Padahal jika tidak melaksanakannya pun tidak ada sanksi sosial dan agama. Masyarakat
tidak lantas kemudian memaksakan kehendaknya untuk tetap bersikukuh merayakan
maulid sementara kondisi prekonomian masyarakat sangat pas-pasan. Jelas, yang
diuntungkan dengan kondisi ini ialah para kapital pemilik modal karena tingkat
beli masyarakat pada saat perayaan ini sangat tinggi. Sikap konsumtif seperti ini
sangat dibenci dalam islam bahkan al Q’uran menggambarakan bahwa orang yang
boros (konsumtif) tersebut sebagai saudara syetan.
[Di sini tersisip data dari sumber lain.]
Definition bench_options : list (option_spec arguments_namespace) :=
  [int_option "rows" 1 1000000 (λ a z, set_ints a z (ar_batch a) (ar_writers a) (ar_query_samples a) (ar_mixed_seconds a) (ar_readers a) (ar_drain_seconds a) (ar_max_seconds a));
   int_option "batch" 1 10000 (λ a z, set_ints a (ar_rows a) z (ar_writers a) (ar_query_samples a) (ar_mixed_seconds a) (ar_readers a) (ar_drain_seconds a) (ar_max_seconds a));
   int_option "writers" 1 16 (λ a z, set_ints a (ar_rows a) (ar_batch a) z (ar_query_samples a) (ar_mixed_seconds a) (ar_readers a) (ar_drain_seconds a) (ar_max_seconds a));
   int_option "query-samples" 1 200 (λ a z, set_ints a (ar_rows a) (ar_batch a) (ar_writers a) z (ar_mixed_seconds a) (ar_readers a) (ar_drain_seconds a) (ar_max_seconds a));
   int_option "mixed-seconds" 1 180 (λ a z, set_ints a (ar_rows a) (ar_batch a) (ar_writers a) (ar_query_samples a) z (ar_readers a) (ar_drain_seconds a) (ar_max_seconds a));
   float_option "rate" (VInt 1) (VInt 20000) (λ a f, set_floats a f (ar_read_interval a));
   float_option "mixed-read-interval" (VFloat (fl_of_dec 1 (-2))) (VFloat (fl_of_Z 10)) (λ a f, set_floats a (ar_rate a) f);
   int_option "mixed-readers" 1 2 (λ a z, set_ints a (ar_rows a) (ar_batch a) (ar_writers a) (ar_query_samples a) (ar_mixed_seconds a) z (ar_drain_seconds a) (ar_max_seconds a));
   int_option "drain-seconds" 1 300 (λ a z, set_ints a (ar_rows a) (ar_batch a) (ar_writers a) (ar_query_samples a) (ar_mixed_seconds a) (ar_readers a) z (ar_max_seconds a));
   int_option "max-seconds" 1 1800 (λ a z, set_ints a (ar_rows a) (ar_batch a) (ar_writers a) (ar_query_samples a) (ar_mixed_seconds a) (ar_readers a) (ar_drain_seconds a) z);
   {| opt_name := "--require-rebuilt";
      opt_action := StoreTrue (λ a, set_rest a true (ar_attestation a) (ar_output a) (ar_run_id a) (ar_verify_only a)) |};
   {| opt_name := "--attestation";
      opt_action := Store (λ s a, v ← parse_attestation s; Ok (set_rest a (ar_require_rebuilt a) (Some v) (ar_output a) (ar_run_id a) (ar_verify_only a))) |};
   text_option "output" (λ a s, set_rest a (ar_require_rebuilt a) (ar_attestation a) (Some s) (ar_run_id a) (ar_verify_only a));
   text_option "run-id" (λ a s, set_rest a (ar_require_rebuilt a) (ar_attestation a) (ar_output a) (Some s) (ar_verify_only a));
   text_option "verify-only" (λ a s, set_rest a (ar_require_rebuilt a) (ar_attestation a) (ar_output a) (ar_run_id a) (Some s))].

(** The tests of a fresh run that follow the parser: [int(rate * mixed_seconds)]
    rows on top of the initial ones, and their requests. *)
Definition mixed_rows_count (a : arguments_namespace) : result Z :=
  py_int (VFloat (fl_mul (ar_rate a) (fl_of_Z (ar_mixed_seconds a)))).

Definition request_count (rows batch : Z) : result Z := py_ceil (fl_div (fl_of_Z rows) (fl_of_Z batch)).

Definition check_volume (a : arguments_namespace) : result unit :=
  mixed ← mixed_rows_count a;
  if 1000000 <? ar_rows a + mixed
  then parser_error "initial plus intended mixed rows must not exceed 1,000,000"
  else
    initial_requests ← request_count (ar_rows a) (ar_batch a);
    mixed_requests ← request_count mixed (ar_batch a);
    if 200000 <? initial_requests + mixed_requests
    then parser_error "intended request IDs exceed the 200,000-key benchmark profile"
    else Ok tt.

Section arguments.
Context (E : environment).

Definition path_exists (path : string) : io bool := perform E (PathExists path).
Definition is_file_at (path : string) : io bool := perform E (IsFile path).

(** [args.run_id or ("r" + uuid.uuid4().hex[:15])], checked. *)
Definition fresh_run_id (given : option string) : io string :=
  run_id ← (match given with
            | Some (String c s) => mret (String c s)
            | _ => u ← perform E NewUuid; mret ("r" +:+ str_take 15 u)
            end : io string);
  lift (checked_run_id run_id).

(** The run id and the output of either mode. *)
Definition settle_paths (a : arguments_namespace) : io arguments_namespace :=
  match ar_verify_only a with
  | None =>
      run_id ← fresh_run_id (ar_run_id a);
      let output := default ("/results/" +:+ run_id +:+ ".json") (ar_output a) in
      exists_ ← path_exists output;
      if (exists_ : bool) then lift (parser_error "output already exists; choose a new --run-id or --output")
      else mret (set_rest a (ar_require_rebuilt a) (ar_attestation a) (Some output) (Some run_id) None)
  | Some source =>
      is_file ← is_file_at source;
      if negb is_file then lift (parser_error "--verify-only report does not exist")
      else
        run_id ← (match ar_run_id a with
                  | Some (String c s) => lift (checked_run_id (String c s))
                  | _ => mret "verify"
                  end : io string);
        let output := default (with_suffix source ".verify.json") (ar_output a) in
        exists_ ← path_exists output;
        if (exists_ : bool) then lift (parser_error "verification output already exists; choose a new --output")
        else mret (set_rest a (ar_require_rebuilt a) (ar_attestation a) (Some output) (Some run_id) (Some source))
  end.

Definition arguments (argv : list string) : io arguments_namespace :=
  parsed ← lift (parse_args bench_options argv default_arguments (λ _, []));
  a ← settle_paths parsed;
  match ar_verify_only a with
  | Some _ => mret a
  | None =>
      if ar_rows a <? ar_batch a then lift (parser_error "batch must not exceed rows")
      else _ ← lift (check_volume a); mret a
  end.

Definition output_of (a : arguments_namespace) : string := default EmptyString (ar_output a).
Definition run_id_of (a : arguments_namespace) : string := default EmptyString (ar_run_id a).
End arguments.

(** ** [base_report] *)

Definition TIMESCALE_IMAGE : string := "timescale/timescaledb:2.30.0-pg17 (official full/non-oss)".
Definition TIMESCALE_DIGEST : string := "sha256:3113d12b78392c064aa7475caf7a52b447b29ddd4f9bfd23526733fcb03e3459".

Definition configuration_json (a : arguments_namespace) : pyval :=
  VDict [("rows", VInt (ar_rows a)); ("batch", VInt (ar_batch a)); ("writers", VInt (ar_writers a));
         ("query_samples", VInt (ar_query_samples a)); ("mixed_seconds", VInt (ar_mixed_seconds a));
         ("offered_rate_rows_per_second", VFloat (ar_rate a)); ("mixed_read_interval_seconds", VFloat (ar_read_interval a));
         ("mixed_readers", VInt (ar_readers a)); ("drain_seconds", VInt (ar_drain_seconds a));
         ("outer_wall_clock_seconds", VInt (ar_max_seconds a)); ("require_rebuilt", VBool (ar_require_rebuilt a));
         ("per_call_timeout_seconds", VFloat CALL_TIMEOUT); ("automatic_retries_after_ambiguous_ack", VInt 0)].

Definition infrastructure_json : pyval :=
  VDict [("region", VStr "Singapore; supplied by infrastructure owner, not independently detected");
         ("varve_database", VStr "2 vCPU / 2,000,000,000 bytes; externally supplied");
         ("timescale_database", VStr "2 vCPU / 2,000,000,000 bytes; externally supplied");
         ("generator", VStr "2 vCPU / 1,000,000,000 bytes; externally supplied");
         ("timescale_image", VStr TIMESCALE_IMAGE); ("timescale_image_digest", VStr TIMESCALE_DIGEST);
         ("varve_benchmark_config",
          VDict [("max_batch_rows", VInt 10000); ("max_batch_bytes", VInt 4194304); ("max_idempotency_keys", VInt 200000);
                 ("hot_max_bytes", VInt 134217728); ("metadata_max_bytes", VInt 67108864);
                 ("query_memory_bytes_per_worker", VInt 268435456); ("query_threads", VInt 2); ("query_workers", VInt 2);
                 ("query_timeout_seconds", VInt 30)]);
         ("ownership", VStr "database CPU/memory/disk metrics, database process identities, infrastructure, secrets, and cleanup are external; runtime snapshots expose timestamps for Main to join")].

Definition claim_boundary : string :=
  "Generic synthetic single-node capability evidence only; not user workload compatibility, "
  +:+ "distributed behavior, high availability, or production certification. Short-run percentiles "
  +:+ "are observational and are not p99 qualification.".

Definition attestation_json (attestation : option (list (string * pyval))) : pyval :=
  VDict [("value", match attestation with Some d => VDict d | None => VNone end);
         ("supplied", VBool (bool_decide (is_Some attestation)));
         ("provenance", VStr "client-supplied by Main; retained verbatim and not measured by this process");
         ("measured_runtime_proof", VBool false)].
Akhirnya yang menjadi korban
ialah masyarakat awam yang tidak tahu.
Perayaan
maulid memang memiliki muti player efek bagi
masyarakat, disatu sisi dapat meningkatkan prekonomian masyarakat selain
menimbulkan perilaku konsumtif disisi lainnya. Selain itu, perayaan maulid juga
dapat menghidupkan tradisi kebudayaan masyarakat karena tidak jarang dalam
setiap perayaannya ikut ditampilkan berbagai atraksi kebudayaan seperti
peresean, kesenian rudat, kasidah, berbagai perlombaan rakyat seperti panjat
pinang (jurakan), cerdas cermat, lari karung, sepak bola dan lain sebagainya.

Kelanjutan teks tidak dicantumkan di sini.